I don’t think about having had cancer on a daily basis anymore. Some time during the last half a year I stopped identifying myself as a cancer patient. I didn’t even realize that it happened, but the shift is big. And the relief equally paramount. My scar has simply become a beautiful part of me and bears almost no connection to my cancer anymore. I live my life like this never happened, all in all busy and happy.
But the last months I’ve been impacted by the news of several friends having their cancer metastasized; one friend that I got to know this spring through a flat advocacy group passed away from the same condition in late November. This is a very real risk for everyone that has had cancer, something that we are all fear and it gets to my gut every time. Statistically 1 out of 3 breast cancer patients get stage IV cancer, for which there currently is no cure.
The dilemma of cancer is that you risk getting so scared of dying that you stop living.
But to do exactly the opposite is pivotal. So for every news of relapse or a struggle that ended, we all are obliged to live our lives even fuller or more vivid. So that if the moment should come and we ourselves get the terrible news, we have already lived all that we could.
It’s equally monumental that we should not put ourselves down for not looking like we used to, for having scarred bodies or not adhering to the beauty norms. We can not allow insecurities to block for a good and full life, you are worth so much more than that. Remember that your body is perfect that way it is, only for the fact that it is yours and it carries you in this world.
Me and other people that publicly show our scars are told we are brave, but I don’t feel brave for showing my body and what it looks like to me every day. It’s the norms that are sick. Sick for telling people that you should not show yourself unless you are “perfect”. If you are scarred, fat, without boobs or different in other way then you are brave to show it? I disagree! It’s your right to be and to be accepted in this world no matter what you look like. And the more we show ourselves like we are, the more we support other people and their unique looks.

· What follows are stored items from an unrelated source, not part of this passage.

Lemma replace_nth_same_place i x old l :
  nth_error l i = Some old -> same_place old x ->
  Forall2 same_place l (replace_nth i x l).
Proof.
  revert i. induction l as [|y l IH]; intros [|i] Hnth Hx; simpl in *; try discriminate.
  - inversion Hnth; subst. constructor; [assumption|].
    clear. induction l; constructor; [apply same_place_refl|assumption].
  - constructor; [apply same_place_refl|]. now apply IH.
Qed.

Lemma replace_nth_nth i x old l :
  nth_error l i = Some old -> nth_error (replace_nth i x l) i = Some x.
Proof.
  revert i. induction l as [|y l IH]; intros [|i] Hnth; simpl in *; try discriminate.
  - reflexivity.
  - now apply IH.
Qed.

Lemma same_place_pull host data_type d d' :
  same_place d d' -> pull_matches host data_type d = pull_matches host data_type d'.
Proof. intros [Ht Hh]. unfold pull_matches. now rewrite Ht, Hh. Qed.

Lemma same_place_type_is t d d' : same_place d d' -> type_is t d = type_is t d'.
Proof. intros [Ht _]. unfold type_is. now rewrite Ht. Qed.

Lemma same_place_select host data_type l l' :
  Forall2 same_place l l' ->
  forall i, select_ddoc host data_type l i = select_ddoc host data_type l' i.
Proof.
  induction 1 as [|d d' l l' [Ht Hh] _ IH]; intros i; simpl; [reflexivity|].
  rewrite <- Ht, <- Hh.
  destruct (Dict.get "type" d) as [t|]; [|reflexivity].
  destruct (value_eqb t (VStr data_type)); [|apply IH].
  destruct (Dict.get "host" d) as [h|]; [|reflexivity].
  destruct (value_eqb h (VStr "daq") || value_eqb h (VStr host)); [reflexivity|apply IH].
Qed.
(** X7. Swap() of two SharedPtrs, and of two WeakPtrs,
    exchanges the two handles and touches nothing else: no counter, no
    block, no event.  A second Swap() of the same two handles restores the
    store, also when both are the same handle. *)
Theorem Swap_exchanges_and_undoes st h o x y :
  (shared st !! h = Some x → shared st !! o = Some y →
   ∃ st1,
     step (SpSwap h o) st = Ok tt st1
     ∧ st1 = mkState (blocks st) (<[o := x]> (<[h := y]> (shared st))) (weak st) (trace st)
     ∧ step (SpSwap h o) st1 = Ok tt st)
  ∧ (weak st !! h = Some x → weak st !! o = Some y →
     ∃ st1,
       step (WpSwap h o) st = Ok tt st1
       ∧ st1 = mkState (blocks st) (shared st) (<[o := x]> (<[h := y]> (weak st))) (trace st)
       ∧ step (WpSwap h o) st1 = Ok tt st).
Proof.
  split; intros Hh Ho; eexists; (split; [|split; [reflexivity|]]).
  - by apply SharedPtr_Swap_ok.
  - rewrite (SharedPtr_Swap_ok _ h o (if decide (h = o) then x else y) x).
    + cbn [blocks shared weak trace]. rewrite (swap_back _ _ _ _ _ Hh Ho). by rewrite State_eta.
    + cbn [shared]. case_decide as Hd.
      * subst o. by rewrite lookup_insert_eq.
      * rewrite lookup_insert_ne by congruence. by rewrite lookup_insert_eq.
    + cbn [shared]. by rewrite lookup_insert_eq.
  - by apply WeakPtr_Swap_ok.
  - rewrite (WeakPtr_Swap_ok _ h o (if decide (h = o) then x else y) x).
    + cbn [blocks shared weak trace]. rewrite (swap_back _ _ _ _ _ Hh Ho). by rewrite State_eta.
    + cbn [weak]. case_decide as Hd.
      * subst o. by rewrite lookup_insert_eq.
      * rewrite lookup_insert_ne by congruence. by rewrite lookup_insert_eq.
    + cbn [weak]. by rewrite lookup_insert_eq.
Qed.

Lemma Swap_exchanges_and_undoes_witness :
  ∃ st1,
    step (SpSwap 0%nat 1%nat) (state_after [SpMakeShared KPlain 0%nat; SpDefault 1%nat])
    = Ok tt st1
    ∧ shared st1 !! 0%nat = Some (mkHandle nullptr nullptr)
    ∧ shared st1 !! 1%nat = Some (mkHandle (Some 0%nat) (Some 0%nat))
    ∧ step (SpSwap 0%nat 1%nat) st1
      = Ok tt (state_after [SpMakeShared KPlain 0%nat; SpDefault 1%nat]).
Proof.
  destruct (proj1 (Swap_exchanges_and_undoes
                     (state_after [SpMakeShared KPlain 0%nat; SpDefault 1%nat])
                     0%nat 1%nat (mkHandle (Some 0%nat) (Some 0%nat))
                     (mkHandle nullptr nullptr))
              ltac:(vm_compute; reflexivity) ltac:(vm_compute; reflexivity))
    as (st1 & H1 & -> & H2).
  eexists. split; [exact H1|]. split; [vm_compute; reflexivity|].
  split; [vm_compute; reflexivity|exact H2].
Defined.

(** X8. In a store a program reaches, building a WeakPtr from a
    live SharedPtr and calling Lock() on it gives back a SharedPtr with the
    same pointer and block (equal under operator==), with one more strong
    and one more weak owner and no event.  From a SharedPtr without a
    block, Lock() gives the empty SharedPtr, whatever pointer the SharedPtr
    held. *)
Theorem demote_then_Lock ops st h x w h2 :
  run init ops = Some st → shared st !! h = Some x →
  weak st !! w = None → shared st !! h2 = None →
  ∃ st' y,
    run st [WpFromShared w h; WpLock h2 w] = Some st'
    ∧ shared st' = <[h2 := y]> (shared st)
    ∧ weak st' = <[w := x]> (weak st)
    ∧ trace st' = trace st
    ∧ match block_ x with
      | Some b =>
          y = x ∧ SharedPtr_eq y x = true
          ∧ strong_of st' b = (λ n, n + 1) <$> strong_of st b
          ∧ weak_of st' b = (λ n, n + 1) <$> weak_of st b
      | None => y = mkHandle nullptr nullptr ∧ blocks st' = blocks st
      end.
Proof.
  intros Hrun Hh Hw Hh2. pose proof (reachable_inv _ _ Hrun) as Hi.
  destruct (block_ x) as [b|] eqn:Hb.
  - destruct (inv_shared_owner _ _ _ _ Hi Hh Hb) as (cb & Hcb & Hf & Hs & _).
    assert (Hx : mkHandle (ptr_ x) (Some b) = x) by (by rewrite <-Hb, Handle_eta).
    set (st1 := set_weak <[w := mkHandle (ptr_ x) (Some b)]>
                  (set_blocks <[b := IncreaseWeakCounter cb]> st)).
    assert (Hl : WeakPtr_Lock (mkHandle (ptr_ x) (Some b)) st1
                 = Ok (mkHandle (ptr_ x) (Some b))
                      (set_blocks <[b := IncreaseStrongCounter (IncreaseWeakCounter cb)]> st1)).
    { apply (WeakPtr_Lock_ok st1 (mkHandle (ptr_ x) (Some b)) b (IncreaseWeakCounter cb)).
      - reflexivity.
      - cbn. apply lookup_insert_eq.
      - exact Hf.
      - cbn. lia. }
    eexists _, x. split.
    { cbn [run]. unfold exec at 1. cbn [step].
      rewrite bind_get_shared, Hh. unfold WeakPtr_from_shared.
      rewrite (bind_ok _ _ _ _ _ (WeakPtr_copy_ok st x b cb Hb Hcb Hf)).
      rewrite new_weak_eq. cbn [set_blocks weak]. rewrite Hw.
      fold (set_blocks <[b := IncreaseWeakCounter cb]> st). fold st1.
      unfold exec. cbn [step]. rewrite bind_get_weak.
      replace (weak st1 !! w) with (Some (mkHandle (ptr_ x) (Some b)))
        by (symmetry; apply lookup_insert_eq).
      rewrite (bind_ok _ _ _ _ _ Hl).
      rewrite new_shared_eq.
      replace (shared (set_blocks <[b := IncreaseStrongCounter (IncreaseWeakCounter cb)]> st1) !! h2)
        with (@None Handle) by (symmetry; exact Hh2).
      rewrite Hx. reflexivity. }
    subst st1. rewrite Hx.
    cbn [set_shared set_blocks set_weak shared weak trace blocks].
    split; [reflexivity|]. split; [reflexivity|]. split; [reflexivity|].
    split; [reflexivity|]. split.
    { unfold SharedPtr_eq. by rewrite !bool_decide_eq_true_2. }
    unfold strong_of, weak_of, set_shared, set_blocks, set_weak. cbn [blocks].
    rewrite lookup_insert_eq, Hcb. split; reflexivity.
  - assert (Hx : mkHandle (ptr_ x) nullptr = x) by (by rewrite <-Hb, Handle_eta).
    eexists _, _. split.
    { cbn [run]. unfold exec at 1. cbn [step].
      rewrite bind_get_shared, Hh. unfold WeakPtr_from_shared.
      rewrite (bind_ok _ _ _ _ _ (WeakPtr_copy_null st x Hb)).
      rewrite new_weak_eq, Hw.
      unfold exec. cbn [step]. rewrite bind_get_weak. cbn [set_weak weak].
      rewrite lookup_insert_eq.
      rewrite (bind_ok _ _ _ _ _ (WeakPtr_Lock_null _ (mkHandle (ptr_ x) nullptr) eq_refl)).
      rewrite new_shared_eq. unfold set_weak at 1. cbn [shared]. rewrite Hh2. rewrite Hx. reflexivity. }
    unfold set_shared, set_weak. cbn [shared weak trace blocks]. repeat split; reflexivity.
Qed.

Lemma demote_then_Lock_witness :
  ∃ st',
    run (state_after [SpMakeShared KPlain 0%nat]) [WpFromShared 1%nat 0%nat; WpLock 2%nat 1%nat]
    = Some st'
    ∧ shared st' !! 2%nat = shared st' !! 0%nat
    ∧ strong_of st' 0%nat = Some 2.
Proof.
  destruct (demote_then_Lock [SpMakeShared KPlain 0%nat]
              (state_after [SpMakeShared KPlain 0%nat]) 0%nat
              (mkHandle (Some 0%nat) (Some 0%nat)) 1%nat 2%nat
              ltac:(vm_compute; reflexivity) ltac:(vm_compute; reflexivity)
              ltac:(vm_compute; reflexivity) ltac:(vm_compute; reflexivity))
    as (st' & y & Hrun & Hs & _ & _ & Hy & _ & Hst & _).
  exists st'. split; [exact Hrun|]. rewrite Hs, Hy. split.
  - rewrite lookup_insert_eq. by rewrite lookup_insert_ne by lia.
  - rewrite Hst. vm_compute. reflexivity.
Defined.

(** ** Temporaries *)

Lemma Decrease_Increase_strong cb : DecreaseStrongCounter (IncreaseStrongCounter cb) = cb.
Proof. destruct cb. unfold DecreaseStrongCounter, IncreaseStrongCounter. cbn. f_equal. lia. Qed.

Lemma step_SpCopy_ok st h src o b cb :
  shared st !! src = Some o → shared st !! h = None →
  block_ o = Some b → blocks st !! b = Some cb → freed cb = false →
  step (SpCopy h src) st
  = Ok tt (mkState (<[b := IncreaseStrongCounter cb]> (blocks st))
                   (<[h := o]> (shared st)) (weak st) (trace st)).
Proof.
  intros Hsrc Hh Ho Hb Hf. cbn [step]. rewrite bind_get_shared, Hsrc.
  rewrite (bind_ok _ _ _ _ _ (SharedPtr_copy_ok st o b cb Ho Hb Hf)).
  rewrite new_shared_eq. cbn [set_blocks shared]. rewrite Hh.
  by rewrite <-Ho, Handle_eta.
Qed.

Lemma step_SpCopy_null st h src o :
  shared st !! src = Some o → shared st !! h = None → block_ o = None →
  step (SpCopy h src) st
  = Ok tt (mkState (blocks st) (<[h := o]> (shared st)) (weak st) (trace st)).
Proof.
  intros Hsrc Hh Ho. cbn [step]. rewrite bind_get_shared, Hsrc.
  rewrite (bind_ok _ _ _ _ _ (SharedPtr_copy_null st o Ho)).
  rewrite new_shared_eq, Hh. by rewrite <-Ho, Handle_eta.
Qed.

Lemma step_SpDtor_more st h x b cb :
  shared st !! h = Some x → block_ x = Some b → blocks st !! b = Some cb →
  freed cb = false → strong_counter_ cb ≠ 1 →
  step (SpDtor h) st
  = Ok tt (mkState (<[b := DecreaseStrongCounter cb]> (blocks st))
                   (delete h (shared st)) (weak st) (trace st)).
Proof.
  intros Hh Hx Hb Hf Hs. cbn [step]. unfold SharedPtr_dtor.
  rewrite bind_get_shared, Hh.
  by rewrite (bind_ok _ _ _ _ _ (SharedPtr_Decrement_more st x b cb Hx Hb Hf Hs)).
Qed.

Lemma step_SpDtor_null st h x :
  shared st !! h = Some x → block_ x = None →
  step (SpDtor h) st
  = Ok tt (mkState (blocks st) (delete h (shared st)) (weak st) (trace st)).
Proof.
  intros Hh Hx. cbn [step]. unfold SharedPtr_dtor.
  rewrite bind_get_shared, Hh.
  by rewrite (bind_ok _ _ _ _ _ (SharedPtr_Decrement_null st x Hx)).
Qed.

Lemma step_WpFromShared_ok st w h o b cb :
  shared st !! h = Some o → weak st !! w = None →
  block_ o = Some b → blocks st !! b = Some cb → freed cb = false →
  step (WpFromShared w h) st
  = Ok tt (mkState (<[b := IncreaseWeakCounter cb]> (blocks st))
                   (shared st) (<[w := o]> (weak st)) (trace st)).
Proof.
  intros Hh Hw Ho Hb Hf. cbn [step]. rewrite bind_get_shared, Hh.
  unfold WeakPtr_from_shared.
  rewrite (bind_ok _ _ _ _ _ (WeakPtr_copy_ok st o b cb Ho Hb Hf)).
  rewrite new_weak_eq. cbn [set_blocks weak]. rewrite Hw.
  by rewrite <-Ho, Handle_eta.
Qed.
(** C1, as the code has it.  The [n] parts of a concatenated message carry
    the part numbers 1..n, in any order, under one (sender, reference) key.
    If the store holds no record under that key and no record newer than
    the first arrival, and every later part arrives at most 3600 seconds
    after the first, then the calls to [_handle_partial_sms] together
    perform exactly one [notify_all] of type SMS and one [new_sms]
    broadcast with [isComplete] true, both carrying the parts concatenated
    in ascending part number, and the record is gone afterwards. *)
Theorem partial_sms_any_order
    (sender : pystr) (ref n : Z) (text : Z -> pystr)
    (d1 : Segments.delivery) (ds : list Segments.delivery)
    (pms : list (pystr * Client.partial_message)) :
  map Segments.d_part (d1 :: ds) ≡ₚ seqZ 1 n ->
  Forall (fun d => Segments.d_time d - Segments.d_time d1 <= 3600) ds ->
  Dict.get (Segments.key_of sender ref) pms = None ->
  Forall (fun kv => Client.pm_timestamp kv.2 <= Segments.d_time d1) pms ->
  exists pms',
    Client.handle_partial_all pms (Segments.calls sender ref n text (d1 :: ds))
    = (pms',
       [Effects.NotifyAll sender (Segments.full_text n text) (u "SMS") false;
        Effects.Broadcast
          (Client.new_sms_complete sender (Segments.full_text n text)
             (Segments.d_stamp (List.last ds d1)))],
       Ok ())
    /\ Dict.get (Segments.key_of sender ref) pms' = None.
Proof.
  intros Hperm Htime Hkey Hold.
  set (t1 := Segments.d_time d1) in *.
  assert (Hrest : Forall (fun kv : pystr * Client.partial_message =>
                    kv.1 <> Segments.key_of sender ref /\ Client.pm_timestamp kv.2 <= t1) pms).
  { apply dict_get_None in Hkey. rewrite list.Forall_forall in *. intros kv Hin.
    split; [apply Hkey, Hin | apply Hold, Hin]. }
  assert (Hnodup : NoDup (map Segments.d_part (d1 :: ds)))
    by (rewrite Hperm; apply NoDup_seqZ).
  assert (Hlen : len (d1 :: ds) = n).
  { apply Permutation_length in Hperm as Hl. rewrite length_map, length_seqZ in Hl.
    unfold len. simpl length in *. lia. }
  assert (Hcover : forall i, 1 <= i <= n -> i ∈ map Segments.d_part (d1 :: ds)).
  { intros i Hi. rewrite Hperm. apply elem_of_seqZ. lia. }
  apply list.NoDup_cons in Hnodup as [Hd1 Hnodup].
  destruct (handle_cleaned sender ref n text t1 pms true ∅ d1 t1)
    as (rest1 & Hrest1 & Hstep); [assumption | split; reflexivity | reflexivity |].
  cbv zeta in Hstep. rewrite calls_cons, handle_partial_all_cons.
  fold t1. rewrite Hstep. clear Hstep.
  rewrite map_size_insert_None, map_size_empty by apply lookup_empty.
  unfold len in Hlen. simpl length in Hlen.
  destruct ds as [|d' ds'].
  - simpl in Hlen.
    destruct (Z.eqb_spec (Z.of_nat 1) n) as [_|Hbad]; [|lia].
    rewrite (join_parts_full n text).
    + exists rest1. split; [reflexivity|].
      apply dict_get_None. eapply List.Forall_impl; [|exact Hrest1]. simpl. tauto.
    + intros i Hi. specialize (Hcover i Hi).
      apply elem_of_cons in Hcover as [->|Hin]; [apply lookup_insert_eq | inversion Hin].
  - simpl length in Hlen.
    destruct (Z.eqb_spec (Z.of_nat 1) n) as [Hbad|_]; [lia|].
    destruct (handle_partial_rest sender ref n text t1 (d' :: ds')
                (<[Segments.d_part d1 := text (Segments.d_part d1)]> ∅) rest1 d1)
      as (rest2 & Hrest2 & Hrun); try assumption.
    + intros p Hp. rewrite lookup_insert_ne; [apply lookup_empty|].
      intros <-. contradiction.
    + intros i Hi. specialize (Hcover i Hi).
      apply elem_of_cons in Hcover as [->|Hin]; [left; apply lookup_insert_eq | tauto].
    + rewrite map_size_insert_None, map_size_empty by apply lookup_empty.
      unfold len. simpl length. lia.
    + discriminate.
    + exists rest2. split.
      * rewrite Hrun. reflexivity.
      * apply dict_get_None. eapply List.Forall_impl; [|exact Hrest2]. simpl. tauto.
Qed.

So I’m proud to now contribute to several projects to celebrate body confidence:
- A photo project with “Sex og Samfund” a Danish non profit sex ed organization, that are putting together teaching material (maybe for a book of they can get funding) of naked bodies of all types. The aim is to show children real bodies of all kinds, so I figured that a former breast cancer patient should be represented in this. The pictures and project will hopefully come out in spring.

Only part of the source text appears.